(* ===== verification/Deflate.v ===== *)
(** * RFC 1951 and the decompressor

    A DEFLATE stream is described by what it is made of: blocks of stored
    bytes, or of literals and matches under the fixed or under transmitted
    codes.  [encode_blocks] writes any such description as the bits of RFC
    1951, with every choice the format leaves to the compressor, and
    [expand_blocks] is the data it stands for.  The theorems show that
    tinflate.c turns the bits of every description back into its data. *)
From S2P Require Import Prelude Machine Inflate InflateBits Huffman InflateSafe InflateUnsized.

(** ** Literals and matches (RFC 1951, 3.2.5) *)

(** A match is given by its length code (0 to 28, the symbol less 257) and its
    distance code, each with the value of its extra bits. *)
Inductive token :=
| Literal (b : Z)
| Match (lcode lextra dcode dextra : Z).

Definition extra_bits (table : list Z) (code : Z) : Z := nth (Z.to_nat code) table 0.
Definition base_value (table : list Z) (code : Z) : Z := nth (Z.to_nat code) table 0.

Definition match_length (lcode lextra : Z) : Z := base_value length_base lcode + lextra.
Definition match_dist (dcode dextra : Z) : Z := base_value dist_base dcode + dextra.

Definition has_code (ls : list Z) (s : Z) : bool := (s <? zlen ls) && negb (length_of ls s =? 0).

(** The token can be written with the codes [ll] and [dl] behind [n] bytes of
    output. *)
Definition token_ok (ll dl : list Z) (n : Z) (t : token) : bool :=
  match t with
  | Literal b => (0 <=? b) && (b <? 256) && has_code ll b
  | Match lc le dc de =>
      (0 <=? lc) && (lc <? 29) && has_code ll (257 + lc) && (0 <=? le) && (le <? 2 ^ extra_bits length_bits lc) &&
      (0 <=? dc) && (dc <? 30) && has_code dl dc && (0 <=? de) && (de <? 2 ^ extra_bits dist_bits dc) &&
      (match_dist dc de <=? n)
  end.

Definition encode_token (ll dl : list Z) (t : token) : list bool :=
  match t with
  | Literal b => codeword ll b
  | Match lc le dc de =>
      codeword ll (257 + lc) ++ low_bits (Z.to_nat (extra_bits length_bits lc)) le ++
      codeword dl dc ++ low_bits (Z.to_nat (extra_bits dist_bits dc)) de
  end.

Definition expand_token (out : list Z) (t : token) : list Z :=
  match t with
  | Literal b => out ++ [b]
  | Match lc le dc de => lz_copy (Z.to_nat (match_length lc le)) (match_dist dc de) out
  end.

Definition expand_tokens : list Z -> list token -> list Z := foldl expand_token.

Fixpoint tokens_ok (ll dl : list Z) (out : list Z) (ts : list token) : bool :=
  match ts with
  | [] => has_code ll 256
  | t :: ts' => token_ok ll dl (zlen out) t && tokens_ok ll dl (expand_token out t) ts'
  end.

(** The tokens of a block and the end-of-block code. *)
Definition encode_tokens (ll dl : list Z) (ts : list token) : list bool :=
  concat (map (encode_token ll dl) ts) ++ codeword ll 256.

(** ** Transmitted codes (RFC 1951, 3.2.7) *)

(** The code lengths are run-length coded. *)
Inductive run :=
| Len (l : Z)
| Repeat (extra : Z)
| Zeros3 (extra : Z)
| Zeros11 (extra : Z).

Definition run_symbol (r : run) : Z :=
  match r with Len l => l | Repeat _ => 16 | Zeros3 _ => 17 | Zeros11 _ => 18 end.

Definition run_extra (r : run) : list bool :=
  match r with
  | Len _ => []
  | Repeat e => low_bits 2 e
  | Zeros3 e => low_bits 3 e
  | Zeros11 e => low_bits 7 e
  end.

Definition run_ok (cl : list Z) (r : run) : bool :=
  has_code cl (run_symbol r) &&
  match r with
  | Len l => (0 <=? l) && (l <? 16)
  | Repeat e => (0 <=? e) && (e <? 4)
  | Zeros3 e => (0 <=? e) && (e <? 8)
  | Zeros11 e => (0 <=? e) && (e <? 128)
  end.

Definition encode_run (cl : list Z) (r : run) : list bool := codeword cl (run_symbol r) ++ run_extra r.

(** A repetition needs a length to repeat. *)
Definition expand_run (ls : list Z) (r : run) : option (list Z) :=
  match r with
  | Len l => Some (ls ++ [l])
  | Repeat e => if zlen ls =? 0 then None
                else Some (ls ++ replicate (Z.to_nat (3 + e)) (nth (length ls - 1) ls 0))
  | Zeros3 e => Some (ls ++ replicate (Z.to_nat (3 + e)) 0)
  | Zeros11 e => Some (ls ++ replicate (Z.to_nat (11 + e)) 0)
  end.

Fixpoint expand_runs (ls : list Z) (rs : list run) : option (list Z) :=
  match rs with
  | [] => Some ls
  | r :: rs' => ls' ← expand_run ls r; expand_runs ls' rs'
  end.

Record header := Header {
  h_clens : list Z;
  h_runs : list run;
  h_ll : list Z;
  h_dl : list Z;
}.

(** The code length code of a header. *)
Definition h_cl (h : header) : list Z := place 0 (h_clens h) (replicate 19 0).

Definition header_ok (h : header) : bool :=
  (4 <=? zlen (h_clens h)) && (zlen (h_clens h) <=? 19) &&
  forallb (fun v => (0 <=? v) && (v <? 8)) (h_clens h) &&
  code_ok (h_cl h) && negb (words (h_cl h) =? 0) &&
  forallb (run_ok (h_cl h)) (h_runs h) &&
  bool_decide (expand_runs [] (h_runs h) = Some (h_ll h ++ h_dl h)) &&
  (257 <=? zlen (h_ll h)) && (zlen (h_ll h) <=? 286) && (1 <=? zlen (h_dl h)) && (zlen (h_dl h) <=? 30) &&
  negb (length_of (h_ll h) 256 =? 0) && code_ok (h_ll h) && code_ok (h_dl h).

Definition encode_header (h : header) : list bool :=
  low_bits 5 (zlen (h_ll h) - 257) ++ low_bits 5 (zlen (h_dl h) - 1) ++ low_bits 4 (zlen (h_clens h) - 4) ++
  concat (map (low_bits 3) (h_clens h)) ++ concat (map (encode_run (h_cl h)) (h_runs h)).

(** ** Blocks (RFC 1951, 3.2.3) *)

(** A stored block carries the bits up to the next byte boundary, which are
    ignored. *)
Inductive block :=
| Stored (pad : list bool) (data : list Z)
| Fixed (ts : list token)
| Dynamic (h : header) (ts : list token).

Definition block_type (b : block) : Z :=
  match b with Stored _ _ => 0 | Fixed _ => 1 | Dynamic _ _ => 2 end.

Definition encode_body (b : block) : list bool :=
  match b with
  | Stored pad data => pad ++ low_bits 16 (zlen data) ++ low_bits 16 (65535 - zlen data) ++ bytes_bits data
  | Fixed ts => encode_tokens fixed_ll fixed_dl ts
  | Dynamic h ts => encode_header h ++ encode_tokens (h_ll h) (h_dl h) ts
  end.

(** The block behind its final-block bit. *)
Definition encode_block (b : block) : list bool := low_bits 2 (block_type b) ++ encode_body b.

Definition expand_block (out : list Z) (b : block) : list Z :=
  match b with
  | Stored _ data => out ++ data
  | Fixed ts | Dynamic _ ts => expand_tokens out ts
  end.

(** [pos] is the bit position of the block, its final-block bit included. *)
Definition block_ok (pos : Z) (out : list Z) (b : block) : bool :=
  match b with
  | Stored pad data =>
      (zlen pad <? 8) && ((pos + 3 + zlen pad) mod 8 =? 0) && (zlen data <? 65536) &&
      forallb (fun x => (0 <=? x) && (x <? 256)) data
  | Fixed ts => tokens_ok fixed_ll fixed_dl out ts
  | Dynamic h ts => header_ok h && tokens_ok (h_ll h) (h_dl h) out ts
  end.

Definition expand_blocks : list Z -> list block -> list Z := foldl expand_block.

(** The blocks [b :: bs], the last of which is marked as final. *)
Fixpoint encode_blocks (b : block) (bs : list block) : list bool :=
  match bs with
  | [] => true :: encode_block b
  | b' :: bs' => (false :: encode_block b) ++ encode_blocks b' bs'
  end.

Fixpoint blocks_ok (pos : Z) (out : list Z) (b : block) (bs : list block) : bool :=
  block_ok pos out b &&
  match bs with
  | [] => true
  | b' :: bs' => blocks_ok (pos + 1 + zlen (encode_block b)) (expand_block out b) b' bs'
  end.

(** ** Decoding the tokens of a block *)

(** The largest symbol the tree admits is no smaller than those in use. *)
Definition admits (t : tinf_tree) (ls : list Z) (bound : Z) : Prop :=
  exists ms, max_sym t = Some ms /\
    forall s, 0 <= s <= bound -> has_code ls s = true -> s <= ms.

Definition codes_known (lt dt : tinf_tree) (ll dl : list Z) : Prop :=
  tree_of lt ll /\ admits lt ll 285 /\ (words dl <> 0 -> tree_of dt dl) /\ admits dt dl 29.

Section tokens.
Implicit Types (m : mem) (d : tinf_data) (bytes out : list Z).

Lemma has_code_spec ls s : has_code ls s = true -> s < zlen ls /\ length_of ls s <> 0.
Proof. unfold has_code. intros. by b2p. Qed.
(* ===== verification/Xz.v ===== *)
(** * The XZ decoder: LZMA2 chunks and the container (lzma2dec.c, xzstream.c)

    The build checks the container (MINLZ_META_CHECKS) but computes no
    checksums (MINLZ_INTEGRITY_CHECKS is not defined).  Messages that are
    printed are left out. *)
From S2P Require Import Prelude Machine MinLz Lzma.

(** ** lzma2dec.h *)
Definition Lzma2NoReset : Z := 0.
Definition Lzma2SimpleReset : Z := 1.
Definition Lzma2PropertyReset : Z := 2.
Definition Lzma2FullReset : Z := 3.

(** LZMA2_CONTROL_BYTE, the members of the bit fields that are read. *)
Definition Common_IsLzma (Value : Z) : bool := Z.testbit Value 7.
Definition Lzma_ResetState (Value : Z) : Z := Z.land (Z.shiftr Value 5) 3.
Definition Lzma_RawSize (Value : Z) : Z := Z.land Value 31.

(** ** lzma2dec.c *)

(** The result and what is added to [*BytesProcessed]. *)
Definition Lz2DecodeChunk (n : nat) (RawSize CompressedSize : Z) : LZ (bool * Z) :=
  ok ← LzDecode n;
  if negb (ok : bool) then mret (false, 0) else
  '(ok, bytesProcessed) ← RcIsComplete;
  if negb ok || negb (bytesProcessed =? CompressedSize) then mret (false, 0) else
  '(ok, bytesProcessed) ← DtIsComplete;
  if negb ok || negb (bytesProcessed =? RawSize) then mret (false, 0) else
  mret (true, bytesProcessed).

(** [for (i = 0; i < rawSize; i++) DtPutSymbol(inBytes[i])], [n] rounds. *)
Fixpoint copy_raw (n : nat) (inBytes : Z) : LZ unit :=
  match n with
  | O => mret tt
  | S n' => b ← mz_load8 inBytes; _ ← DtPutSymbol b; copy_raw n' (inBytes + 1)
  end.

(** The sizes of a chunk: [rawSize] and [compressedSize]. *)
Definition chunk_sizes (controlByte inBytes : Z) : LZ (Z * Z) :=
  '(rawSize, compressedSize) ← (if Common_IsLzma controlByte then
      b2 ← mz_load8 (inBytes + 2);
      b3 ← mz_load8 (inBytes + 3);
      mret (Z.shiftl (Lzma_RawSize controlByte) 16, u16 (u16 (Z.shiftl b2 8) + (b3 + 1)))
    else mret (0, 0));
  b0 ← mz_load8 inBytes;
  b1 ← mz_load8 (inBytes + 1);
  mret (u32 (u32 (rawSize + Z.shiftl b0 8) + (b1 + 1)), compressedSize).

(** The reset that the control byte asks for. *)
Definition chunk_reset (controlByte : Z) : LZ bool :=
  let r := Lzma_ResetState controlByte in
  if (r =? Lzma2FullReset) || (r =? Lzma2PropertyReset) then
    '(ok, propertyByte) ← BfRead;
    if negb (ok : bool) then mret false else LzInitialize propertyByte
  else if r =? Lzma2SimpleReset then _ ← LzResetState; mret true
  else mret true.

(** How a round of the loop ends: the next chunk, or the end of the function. *)
Inductive chunk_end := NextChunk (BytesProcessed : Z) | StreamEnd (ok : bool) (BytesProcessed : Z).

(** A round: [n] bounds the packets of the chunk. *)
Definition Lz2DecodeStream_chunk (n : nat) (GetSizeOnly : bool) (BytesProcessed : Z) : LZ chunk_end :=
  let break := StreamEnd false BytesProcessed in
  '(ok, controlByte) ← BfRead;
  if negb (ok : bool) then mret break else
  if controlByte =? 0 then mret (StreamEnd true BytesProcessed) else
  '(ok, inBytes) ← BfSeek (if Common_IsLzma controlByte then 4 else 2);
  if negb (ok : bool) then mret break else
  '(rawSize, compressedSize) ← chunk_sizes controlByte inBytes;
  ok ← (if GetSizeOnly then mret true else DtSetLimit rawSize);
  if negb (ok : bool) then mret break else
  ok ← chunk_reset controlByte;
  if negb (ok : bool) then mret break else
  if GetSizeOnly then
    _ ← BfSeek (if Common_IsLzma controlByte then compressedSize else rawSize);
    mret (NextChunk (u32 (BytesProcessed + rawSize)))
  else if negb (Common_IsLzma controlByte) then
    '(ok, inBytes) ← BfSeek rawSize;
    if negb (ok : bool) then mret break else
    _ ← copy_raw (Z.to_nat rawSize) inBytes;
    mret (NextChunk (u32 (BytesProcessed + rawSize)))
  else
    ok ← BfSetSoftLimit compressedSize;
    if negb (ok : bool) then mret break else
    '(ok, compressedSize) ← RcInitialize compressedSize;
    if negb (ok : bool) then mret break else
    '(ok, bytesProcessed) ← Lz2DecodeChunk n rawSize compressedSize;
    if negb (ok : bool) then mret break else
    _ ← BfResetSoftLimit;
    mret (NextChunk (u32 (BytesProcessed + bytesProcessed))).

(** [k] bounds the chunks.  The result and [*BytesProcessed]. *)
Fixpoint Lz2DecodeStream_loop (n k : nat) (GetSizeOnly : bool) (BytesProcessed : Z) : LZ (bool * Z) :=
  match k with
  | O => stuck
  | S k' =>
      e ← Lz2DecodeStream_chunk n GetSizeOnly BytesProcessed;
      match e with
      | NextChunk b => Lz2DecodeStream_loop n k' GetSizeOnly b
      | StreamEnd ok b => mret (ok, b)
      end
  end.

Definition Lz2DecodeStream (n k : nat) (GetSizeOnly : bool) : LZ (bool * Z) :=
  Lz2DecodeStream_loop n k GetSizeOnly 0.

(** ** xzstream.h *)
Definition VLI_BYTES_MAX : Z := 4 * 8 / 7.
Definition XzCheckTypeNone : Z := 0.
Definition XzCheckTypeCrc32 : Z := 1.
Definition XzCheckTypeCrc64 : Z := 4.
Definition XzCheckTypeSha2 : Z := 10.

(** XZ_STREAM_HEADER: the flags, whose low byte is reserved. *)
Definition sizeof_XZ_STREAM_HEADER : Z := 12.
Definition sh_Flags : Z := 6.
(** XZ_STREAM_FOOTER. *)
Definition sizeof_XZ_STREAM_FOOTER : Z := 12.
Definition sf_BackwardSize : Z := 4.
Definition sf_Flags : Z := 8.
Definition sf_Magic : Z := 10.
Definition CheckType (Flags : Z) : Z := Z.land (Z.shiftr Flags 8) 15.
(** XZ_BLOCK_HEADER. *)
Definition sizeof_XZ_BLOCK_HEADER : Z := 12.
Definition bh_Size : Z := 0.
Definition bh_Flags : Z := 1.
Definition bh_LzmaFlags_Id : Z := 2.
Definition bh_LzmaFlags_Size : Z := 3.
Definition bh_LzmaFlags_Properties : Z := 4.
Definition DictionarySize (Properties : Z) : Z := Z.land Properties 63.

(** The character constants 'ZXz7' and 'ZY'. *)
Definition header_magic : Z := 0x5A587A37.
Definition footer_magic : Z := 0x5A59.

(** ** xzstream.c *)
Inductive XZ_DECODE_BLOCK_HEADER_RESULT := XzBlockHeaderFail | XzBlockHeaderSuccess | XzBlockHeaderNoBlock.

Definition k_XzLzma2FilterIdentifier : Z := 0x21.

Definition mz_load (n : nat) (p : Z) : LZ Z := fun s => v ← load_le n (mz_mem s) p; Done (v, s).
Definition get_Container {A} (f : CONTAINER_STATE -> A) : LZ A := gets (fun s => f (mz_Container s)).
Definition mod_Container (f : CONTAINER_STATE -> CONTAINER_STATE) : LZ unit :=
  modify (fun s => set_Container (f (mz_Container s)) s).
Definition set_HeaderSize x c :=
  Container_ x (IndexSize c) (UncompressedBlockSize c) (UnpaddedBlockSize c) (ChecksumSize c).
Definition set_IndexSize x c :=
  Container_ (HeaderSize c) x (UncompressedBlockSize c) (UnpaddedBlockSize c) (ChecksumSize c).
Definition set_UncompressedBlockSize x c :=
  Container_ (HeaderSize c) (IndexSize c) x (UnpaddedBlockSize c) (ChecksumSize c).
Definition set_UnpaddedBlockSize x c :=
  Container_ (HeaderSize c) (IndexSize c) (UncompressedBlockSize c) x (ChecksumSize c).
Definition set_ChecksumSize x c :=
  Container_ (HeaderSize c) (IndexSize c) (UncompressedBlockSize c) (UnpaddedBlockSize c) x.

(** The rounds of the loop: the bit position goes up by 7 from 7 and ends it
    at 28. *)
Fixpoint XzDecodeVli_loop (n : nat) (vliByte bitPos Vli : Z) : LZ (bool * Z) :=
  match n with
  | O => stuck
  | S n' =>
      if Z.land vliByte 0x80 =? 0 then mret (true, Vli) else
      '(ok, vliByte) ← BfRead;
      if negb (ok : bool) then mret (false, Vli) else
      if (bitPos =? 7 * VLI_BYTES_MAX) || (vliByte =? 0) then mret (false, Vli) else
      XzDecodeVli_loop n' vliByte (bitPos + 7) (Z.lor Vli (u32 (Z.shiftl (Z.land vliByte 0x7F) bitPos)))
  end.

(** The result and [*Vli]; [Vli] is what was there before. *)
Definition XzDecodeVli (Vli : Z) : LZ (bool * Z) :=
  '(ok, vliByte) ← BfRead;
  if negb (ok : bool) then mret (false, Vli) else
  XzDecodeVli_loop 5 vliByte 7 (Z.land vliByte 0x7F).

Definition XzDecodeIndex : LZ bool :=
  '(_, indexStart) ← BfSeek 0;
  '(ok, indexByte) ← BfRead;
  if negb ok || negb (indexByte =? 0) then mret false else
  '(ok, vli) ← XzDecodeVli 0;
  if negb ok || negb (vli =? 1) then mret false else
  '(ok, vli) ← XzDecodeVli vli;
  unpadded ← get_Container UnpaddedBlockSize;
  if negb ok || negb (unpadded =? vli) then mret false else
  '(ok, vli) ← XzDecodeVli vli;
  uncompressed ← get_Container UncompressedBlockSize;
  if negb ok || negb (uncompressed =? vli) then mret false else
  ok ← BfAlign;
  if negb ok then mret false else
  '(_, indexEnd) ← BfSeek 0;
  _ ← mod_Container (set_IndexSize (u32 (indexEnd - indexStart)));
  '(ok, _) ← BfSeek 4;
  mret ok.

(** The flags name a check that the decoder knows. *)
Definition known_flags (Flags : Z) : bool :=
  (Flags =? 0) || (CheckType Flags =? XzCheckTypeCrc32) || (CheckType Flags =? XzCheckTypeCrc64)
  || (CheckType Flags =? XzCheckTypeSha2) || (CheckType Flags =? XzCheckTypeNone).

Definition XzDecodeStreamFooter : LZ bool :=
  '(ok, streamFooter) ← BfSeek sizeof_XZ_STREAM_FOOTER;
  if negb (ok : bool) then mret false else
  magic ← mz_load 2 (streamFooter + sf_Magic);
  if negb (magic =? footer_magic) then mret false else
  flags ← mz_load 2 (streamFooter + sf_Flags);
  if negb (known_flags flags) then mret false else
  backward ← mz_load 4 (streamFooter + sf_BackwardSize);
  index_size ← get_Container IndexSize;
  if negb (index_size =? u32 (backward * 4)) then mret false else
  mret true.

(** The result and [*BlockSize]. *)
Definition XzDecodeBlock (n k : nat) (OutputBuffer : Z) : LZ (bool * Z) :=
  '(_, inputStart) ← BfSeek 0;
  '(ok, BlockSize) ← Lz2DecodeStream n k (OutputBuffer =? 0);
  if negb (ok : bool) then mret (false, BlockSize) else
  '(_, inputEnd) ← BfSeek 0;
  _ ← mod_Container (fun c => set_UnpaddedBlockSize (u32 (HeaderSize c + u32 (inputEnd - inputStart))) c);
  _ ← mod_Container (set_UncompressedBlockSize BlockSize);
  ok ← BfAlign;
  if negb ok then mret (false, BlockSize) else
  check ← get_Container ChecksumSize;
  '(ok, _) ← BfSeek check;
  if negb (ok : bool) then mret (false, BlockSize) else
  _ ← mod_Container (fun c => set_UnpaddedBlockSize (u32 (UnpaddedBlockSize c + ChecksumSize c)) c);
  mret (true, BlockSize).

Definition XzDecodeStreamHeader : LZ bool :=
  '(ok, streamHeader) ← BfSeek sizeof_XZ_STREAM_HEADER;
  if negb (ok : bool) then mret false else
  magic ← mz_load 4 (streamHeader + 1);
  if negb (magic =? header_magic) then mret false else
  magic0 ← mz_load8 streamHeader;
  if negb (magic0 =? 0xFD) then mret false else
  magic5 ← mz_load8 (streamHeader + 5);
  if negb (magic5 =? 0) then mret false else
  flags ← mz_load 2 (streamHeader + sh_Flags);
  if negb (known_flags flags) then mret false else
  let t := CheckType flags in
  _ ← mod_Container (set_ChecksumSize (if t =? 0 then 0 else Z.shiftl 4 ((t - 1) / 3)));
  mret true.

Definition XzDecodeBlockHeader : LZ XZ_DECODE_BLOCK_HEADER_RESULT :=
  '(ok, blockHeader) ← BfSeek sizeof_XZ_BLOCK_HEADER;
  if negb (ok : bool) then mret XzBlockHeaderFail else
  size ← mz_load8 (blockHeader + bh_Size);
  if size =? 0 then
    _ ← BfSeek (u32 (- sizeof_XZ_BLOCK_HEADER));
    mret XzBlockHeaderNoBlock
  else
  let header_size := u32 ((size + 1) * 4) in
  _ ← mod_Container (set_HeaderSize header_size);
  if negb (header_size =? sizeof_XZ_BLOCK_HEADER) then mret XzBlockHeaderFail else
  flags ← mz_load8 (blockHeader + bh_Flags);
  if negb (flags =? 0) then mret XzBlockHeaderFail else
  id ← mz_load8 (blockHeader + bh_LzmaFlags_Id);
  if negb (id =? k_XzLzma2FilterIdentifier) then mret XzBlockHeaderFail else
  fsize ← mz_load8 (blockHeader + bh_LzmaFlags_Size);
  if negb (fsize =? 1) then mret XzBlockHeaderFail else
  properties ← mz_load8 (blockHeader + bh_LzmaFlags_Properties);
  if 39 <? DictionarySize properties then mret XzBlockHeaderFail else
  mret XzBlockHeaderSuccess.

(** The end of XzDecode, the index and the footer: the result, [*InputSize]
    and [*OutputSize]. *)
Definition XzDecode_tail (InputSize OutputSize : Z) : LZ (bool * Z * Z) :=
  ok ← XzDecodeIndex;
  if negb (ok : bool) then mret (false, InputSize, OutputSize) else
  ok ← XzDecodeStreamFooter;
  if negb (ok : bool) then mret (false, InputSize, OutputSize) else
  tell ← BfTell;
  mret (true, if InputSize =? 0 then tell else InputSize, OutputSize).

(** The result, [*InputSize] and [*OutputSize]. *)
Definition XzDecode (n k : nat) (InputBuffer InputSize OutputBuffer OutputSize : Z) : LZ (bool * Z * Z) :=
  _ ← BfInitialize InputBuffer (if negb (InputSize =? 0) then InputSize else 2 ^ 32 - 1);
  _ ← DtInitialize OutputBuffer OutputSize;
  ok ← XzDecodeStreamHeader;
  if negb (ok : bool) then mret (false, InputSize, OutputSize) else
  r ← XzDecodeBlockHeader;
  match r with
  | XzBlockHeaderFail => mret (false, InputSize, OutputSize)
  | XzBlockHeaderNoBlock => XzDecode_tail InputSize 0
  | XzBlockHeaderSuccess =>
      '(ok, size) ← XzDecodeBlock n k OutputBuffer;
      if negb (ok : bool) then mret (false, InputSize, size) else XzDecode_tail InputSize size
  end.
• • • •
- Description of the task -
If a line in the material above contains "propertyByte", show that line.

- Task response -
    '(ok, propertyByte) ← BfRead;
    if negb (ok : bool) then mret false else LzInitialize propertyByte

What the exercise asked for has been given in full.